L’export di vino è raddoppiato grazie ai finanziamenti di Bruxelles ma i bandi nazionali della Pac e quelli regionali sono troppo complessi e lunghi
Soddisfatti, ma con riserva gli imprenditori vitivinicoli del Prosecco DOP e dell’Asti spumante DOP. Ambasciatori di bollicine made in Italy, protagonisti sul mercato estero e interno di una sana concorrenza, con il Prosecco DOP a fare da traino col 65% della quota export, e l’Asti DOP impegnato nel rilancio dello spumante non più solo dolce ma anche secco.
A spingere le esportazioni, ci pensano i fondi Ue “0cm” (Organizzazione Comune del Mercato vitivinicolo) pensati per aiutare nella promozione e nel rinnovo impianti le aziende del vino, con contributi a fondo perduto dal 40% all`80%. E non è un caso se negli ultimi dieci anni l’export vitivinicolo sia quasi raddoppiato.
«Siamo passati da 3,2 a 6,5 miliardi sul fatturato totale – spiega Gabriele Asta della società di consulenza Area39 – con una crescita dell’imbottigliato di oltre il 50%. Bravi i produttori, ma i fondi Ue Ocm sono una bella iniezione per l’export. Il problema sono i bandi nazionali delle Politiche agricole e regionali: complessi e lunghi. Disposizioni di marzo possono trascinarsi fino a fine anno. Tutto passa per Agea, braccio operativo del ministero, e per Agecontrol. Male verifiche potrebbero essere inserite già nel bando».
Per il 2020-21 sono stati stanziati 336 milioni, di cui 102 per la promozione sui mercati extra Ue; 150 per ristrutturazione e riconversione vigneti; 60 per investimenti in cantina, 20 per la distillazione e 5 per la vendemmia verde. L’Europa dà le linee guida, gli Stati – tramite Ministero, Regioni o Province autonome – emanano i bandi annuali, che sono veri labirinti. Ma dipanata la matassa, i benefici arrivano.
Ma se nel 2019 l’export del Prosecco DOP è cresciuto del 21%, l’Asti DOP ha ancora strada da fare. Motivo in più per spingere la produzione sulla versione dry, come fa il Consorzio dell’Asti e del Moscato d’Asti DOP. Lo fa notare il direttore Giacomo Pondini: «Abbiamo presentato una proposta di modifica del disciplinare al Ministero per produrre lo spumante da Pas Dosè al dry, passando per extra dry e secco per valorizzare il Moscato.
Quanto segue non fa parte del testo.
(* ===== verification/Joins.v ===== *)
(** Joining several coroutines: [detail/async/when_all_counter.hpp],
    [detail/async/when_all_task.hpp], [detail/async/when_all_ready_awaitable.hpp],
    [when_all_ready.hpp] and [when_all.hpp] (Module [WhenAll]) and
    [async_scope.hpp] with its scope guard (Module [Scope]).  The steps are
    the atomic accesses; the children run and finish on any thread. *)
From S2P Require Import Prelude Events.

(** * [on_scope_exit.hpp] *)

Module ScopeExit.
(** [scoped_lambda]: whether it is disarmed, and how often it ran its function. *)
Record scoped_lambda : Type := mk_scoped { m_cancelled : bool; calls : nat }.
Definition new_scoped : scoped_lambda := mk_scoped false 0.
Definition cancel (s : scoped_lambda) : scoped_lambda := mk_scoped true (calls s).
Definition call_now (s : scoped_lambda) : scoped_lambda := mk_scoped true (S (calls s)).
(** The moved-to guard and the moved-from one. *)
Definition move (other : scoped_lambda) : scoped_lambda * scoped_lambda :=
  (mk_scoped (m_cancelled other) (calls other), cancel other).
Definition destroy (s : scoped_lambda) : scoped_lambda :=
  if m_cancelled s then s else mk_scoped (m_cancelled s) (S (calls s)).

(** [conditional_scoped_lambda<FUNC, CALL_ON_FAILURE>]: it remembers
    [uncaught_exceptions()] and compares when it is destroyed. *)
Definition conditional_runs (CALL_ON_FAILURE : bool) (m_uncaughtExceptionCount uncaught_now : Z) (cancelled : bool) : bool :=
  negb cancelled && Bool.eqb (m_uncaughtExceptionCount <? uncaught_now) CALL_ON_FAILURE.

(** A guard that is moved any number of times, every copy being destroyed,
    perhaps after [call_now] or [cancel] on the last one. *)
Fixpoint lifetime (moves : nat) (last_op : scoped_lambda -> scoped_lambda) (s : scoped_lambda) : nat :=
  match moves with
  | O => calls (destroy (last_op s))
  | S m =>
    let '(to, from) := move s in
    (calls (destroy from) - calls from + lifetime m last_op to)%nat
  end.

Lemma lifetime_calls op s moves : lifetime moves op s = calls (destroy (op s)).
Proof.
  induction moves as [|m IH]; [done|]. cbn. destruct s as [c n]. cbn in *. rewrite Nat.sub_diag. exact IH.
Qed.
End ScopeExit.

(** * [when_all] *)

Module WhenAll.
Section WhenAll.
Context {V : Type}.

(** ** [when_all_counter] *)
Record when_all_counter : Type := mk_counter { m_count : Z; m_awaitingCoroutine : bool }.
Definition new_counter (count : Z) : when_all_counter := mk_counter (wrap 64 (count + 1)) false.
Definition counter_is_ready (c : when_all_counter) : bool := m_awaitingCoroutine c.
(** [m_count.fetch_sub(1)]: the old value and the counter. *)
Definition fetch_sub (c : when_all_counter) : Z * when_all_counter :=
  (m_count c, mk_counter (wrap 64 (m_count c - 1)) (m_awaitingCoroutine c)).
Definition store_awaiting (c : when_all_counter) : when_all_counter := mk_counter (m_count c) true.

(** ** [when_all_task]: its coroutine and the promise's result *)
Inductive task : Type :=
| NotStarted
| Started
| FinalSuspend (o : V + exn)  (* result stored, notifier not run yet *)
| Notified (o : V + exn).

(** [result()]: rethrow or the value; reading it earlier is undefined. *)
Definition result (t : task) : outcome V :=
  match t with
  | FinalSuspend (inl v) | Notified (inl v) => Val v
  | FinalSuspend (inr e) | Notified (inr e) => Exn e
  | _ => Fault undefined_behaviour
  end.

(** The coroutine that awaits the [when_all_ready_awaitable]. *)
Inductive awaiter : Type :=
| Before
| Starting (i : nat)      (* in [try_await], about to start task [i] *)
| Storing                  (* before the write of [m_awaitingCoroutine] *)
| Subtracting              (* before its own [fetch_sub] *)
| Suspended
| Continued.

Record join : Type := mk_join { counter : when_all_counter; tasks : list task; who : awaiter; resuming : nat }.
Definition when_all_ready (n : nat) : join :=
  mk_join (new_counter (Z.of_nat n)) (replicate n NotStarted) Before 0.

Inductive action : Type :=
| AwaitReady | StartTask | StoreAwaiting | TryAwait
| Finish (i : nat) (o : V + exn) | Notify (i : nat) | Resume.

(** One step; [None]: not possible here, or [resume] of a coroutine that is
    not suspended. *)
Definition act (a : action) (j : join) : option join :=
  match a with
  | AwaitReady =>
    match who j with
    | Before => Some (mk_join (counter j) (tasks j) (if counter_is_ready (counter j) then Continued else Starting 0) (resuming j))
    | _ => None
    end
  | StartTask =>
    match who j with
    | Starting i =>
      match tasks j !! i with
      | Some NotStarted => Some (mk_join (counter j) (<[i := Started]> (tasks j)) (Starting (S i)) (resuming j))
      | Some _ => None
      | None => Some (mk_join (counter j) (tasks j) Storing (resuming j))
      end
    | _ => None
    end
  | StoreAwaiting =>
    match who j with
    | Storing => Some (mk_join (store_awaiting (counter j)) (tasks j) Subtracting (resuming j))
    | _ => None
    end
  | TryAwait =>
    match who j with
    | Subtracting =>
      let '(old, c) := fetch_sub (counter j) in
      Some (mk_join c (tasks j) (if 1 <? old then Suspended else Continued) (resuming j))
    | _ => None
    end
  | Finish i o =>
    match tasks j !! i with
    | Some Started => Some (mk_join (counter j) (<[i := FinalSuspend o]> (tasks j)) (who j) (resuming j))
    | _ => None
    end
  | Notify i =>
    match tasks j !! i with
    | Some (FinalSuspend o) =>
      let '(old, c) := fetch_sub (counter j) in
      Some (mk_join c (<[i := Notified o]> (tasks j)) (who j) (if old =? 1 then S (resuming j) else resuming j))
    | _ => None
    end
  | Resume =>
    match resuming j, who j with
    | S n, Suspended => if m_awaitingCoroutine (counter j) then Some (mk_join (counter j) (tasks j) Continued n) else None
    | _, _ => None
    end
  end.
Definition step : join -> action -> join -> Prop := steps_of act.

(** ** [when_all]: the results in order, or the first exception *)
Fixpoint collect (ts : list task) : outcome (list V) :=
  match ts with
  | [] => Val []
  | t :: ts' =>
    match result t with
    | Val v => match collect ts' with Val l => Val (v :: l) | Exn e => Exn e | Fault f => Fault f end
    | Exn e => Exn e
    | Fault f => Fault f
    end
  end.

(** ** The invariant *)
Definition open_ (t : task) : bool := match t with Notified _ => false | _ => true end.
Definition open_tasks (ts : list task) : nat := length (filter (fun t => open_ t = true) ts).
#[global] Arguments open_tasks ts : simpl never.
Definition own_share (w : awaiter) : nat := match w with Suspended | Continued => 0 | _ => 1 end.
Definition started_upto (w : awaiter) : option nat :=
  match w with Before => Some 0%nat | Starting i => Some i | _ => None end.

Record inv (n : nat) (j : join) : Prop := mk_inv {
  inv_len : length (tasks j) = n;
  inv_count : m_count (counter j) = Z.of_nat (open_tasks (tasks j) + own_share (who j));
  inv_small : Z.of_nat n < 2 ^ 64 - 1;
  inv_stored : m_awaitingCoroutine (counter j) = true <-> who j = Subtracting \/ who j = Suspended \/ who j = Continued;
  inv_started : match started_upto (who j) with
    | Some k => (forall i, (k <= i < n)%nat -> tasks j !! i = Some NotStarted) /\ (k <= n)%nat
    | None => True end;
  inv_resume : match who j with
    | Suspended => resuming j = (if decide (open_tasks (tasks j) = 0%nat) then 1%nat else 0%nat)
    | Continued => resuming j = 0%nat /\ open_tasks (tasks j) = 0%nat
    | _ => resuming j = 0%nat end
}.

Lemma open_insert ts i t t' : ts !! i = Some t ->
  (open_tasks (<[i := t']> ts) + (if open_ t then 1 else 0) = open_tasks ts + (if open_ t' then 1 else 0))%nat.
Proof.
  unfold open_tasks. revert i. induction ts as [|x ts IH]; intros i Hi; [done|]. destruct i as [|i]; simpl in Hi.
  - injection Hi as ->. change (<[0%nat := t']> (t :: ts)) with (t' :: ts). rewrite !filter_cons.
    destruct (open_ t), (open_ t'); repeat case_decide; cbn [length]; (lia || congruence).
  - specialize (IH i Hi). change (<[S i := t']> (x :: ts)) with (x :: <[i := t']> ts). rewrite !filter_cons.
    case_decide; cbn [length]; lia.
Qed.

Lemma open_le ts : (open_tasks ts <= length ts)%nat.
Proof. apply length_filter. Qed.

Lemma open_zero ts i t : open_tasks ts = 0%nat -> ts !! i = Some t -> open_ t = false.
Proof.
  intros H Hi. pose proof (open_insert ts i t t Hi) as E. destruct (open_ t) eqn:Eo; [|done].
  unfold open_tasks in H. apply nil_length_inv in H. exfalso.
  assert (t ∈ filter (fun t => open_ t = true) ts) as Hin by (apply list_elem_of_filter; split; [done | by eapply list_elem_of_lookup_2]).
  rewrite H in Hin. by apply elem_of_nil in Hin.
Qed.

Lemma open_replicate n : open_tasks (replicate n NotStarted) = n.
Proof. unfold open_tasks. rewrite filter_all; [apply length_replicate|]. by intros x [-> _]%elem_of_replicate. Qed.

Lemma init_inv n : Z.of_nat n < 2 ^ 64 - 1 -> inv n (when_all_ready n).
Proof.
  intros Hn. split; cbn; rewrite ?open_replicate, ?length_replicate; try done.
  - rewrite wrap_small; [lia | unfold in_u; lia].
  - intuition congruence.
  - split; [|lia]. intros i Hi. apply lookup_replicate_2. lia.
Qed.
E grazie ai fondi Ue lavoriamo in sinergia con Provolone, Prosecco DOP, Chianti, Pinot Grigio e altri». E la concorrenza col Prosecco? «Nessuna sfida, tutti gli spumanti possono crescere», risponde Pondini.
Qualità che può garantire il posizionamento di Asti in una fascia di prezzo alta, come sostiene Enrico Gobino, direttore marketing del Mondo del Vino (110 milioni i ricavi 2019) che comprende l’azienda Asti Cuvage, 12 milioni di cui l’80% da export: «Asti non ha bisogno di copiare e reinventarsi secco. Necessita di un posizionamento alto. Grazie ai fondi siamo cresciuti in Russia, Usa, Cina, Corea e Brasile».
Esportazioni migliorate anche Casa Gancia, 170 anni di storia. «Uno dei mercati privilegiati grazie ai fondi 0cm è stata la Federazione Russa», spiega Alberto Cortese, direttore export. Il manager fa notare come l’Asti DOP abbia avuto alterni andamenti negli anni, anche perché il consumo s’è spostato verso un gusto meno fruttato. «Trend che ha favorito il Prosecco – dice –Ma per Casa Gancia, Asti e Moscato d’Asti DOP restano top, con oltre il 50% dell’export». La rivalità con l’Asti DOP nel mondo del Prosecco DOP non è molto sentita.